Top of Material supplied
(** * VILA demo scripts: [src/local.py] and [src/client.py]

    A shallow embedding of the two scripts of the repository and the
    properties their specification states about them.

    - Python [str] values are Rocq [string]s; a character is a code point
      below 256 (the Latin-1 range), which is where [str.lower],
      [str.strip] and [int] are modelled exactly, [int] with the
      interpreter's default limit of 4300 digits.
    - Python [int] is [Z]; [//] by a positive constant is [Z.div].
    - [os.environ] and [clib.conv_templates] are finite maps ([gmap]).
    - Mutation of the model object is explicit state passing; exceptions
      are an error result that keeps the state reached when they were
      raised.
    - Terminal and log output is a trace of events, and writing does not
      fail; [input()] reads from a list of pending terminal events.
    - An interrupt is what a call of [input()] receives when the key is
      pressed while the script waits at a prompt, or what the generation
      raises; the world may also make loading and generation raise
      [SystemExit] or another class outside [Exception]. *)

From Stdlib Require Import ZArith Ascii String List Bool Lia.
From Stdlib Require Import Sorting.Sorted Permutation DecimalString.
From Equations Require Import Equations.
From stdpp Require Import base option list sorting gmap strings.

Local Open Scope Z_scope.

(* ================================================================= *)
(** ** Python strings *)

Module PyStr.

Definition code (c : ascii) : N := N_of_ascii c.

(** [str.isspace] on one character, for code points below 256. *)
Definition isspace (c : ascii) : bool :=
  let n := code c in
  ((9 <=? n) && (n <=? 13) || (28 <=? n) && (n <=? 32)
   || (n =? 133) || (n =? 160))%N.

Fixpoint lstrip (s : string) : string :=
  match s with
  | EmptyString => EmptyString
  | String c s' => if isspace c then lstrip s' else s
  end.

Fixpoint rstrip (s : string) : string :=
  match s with
  | EmptyString => EmptyString
  | String c s' =>
      match rstrip s' with
      | EmptyString => if isspace c then EmptyString else String c EmptyString
      | r => String c r
      end
  end.

(** [s.strip()] *)
Definition strip (s : string) : string := rstrip (lstrip s).

(** [str.lower] on one character: A-Z, and the Latin-1 capitals
    U+00C0..U+00DE without the multiplication sign U+00D7. *)
Definition lower_char (c : ascii) : ascii :=
  let n := code c in
  if ((65 <=? n) && (n <=? 90)
      || (192 <=? n) && (n <=? 222) && negb (n =? 215))%N
  then ascii_of_N (n + 32) else c.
Bottom of Material supplied
What is needed
All lines in the records above that contain "Python" are to be reported.

Solution below
    - Python [str] values are Rocq [string]s; a character is a code point
    - Python [int] is [Z]; [//] by a positive constant is [Z.div].
(** ** Python strings *)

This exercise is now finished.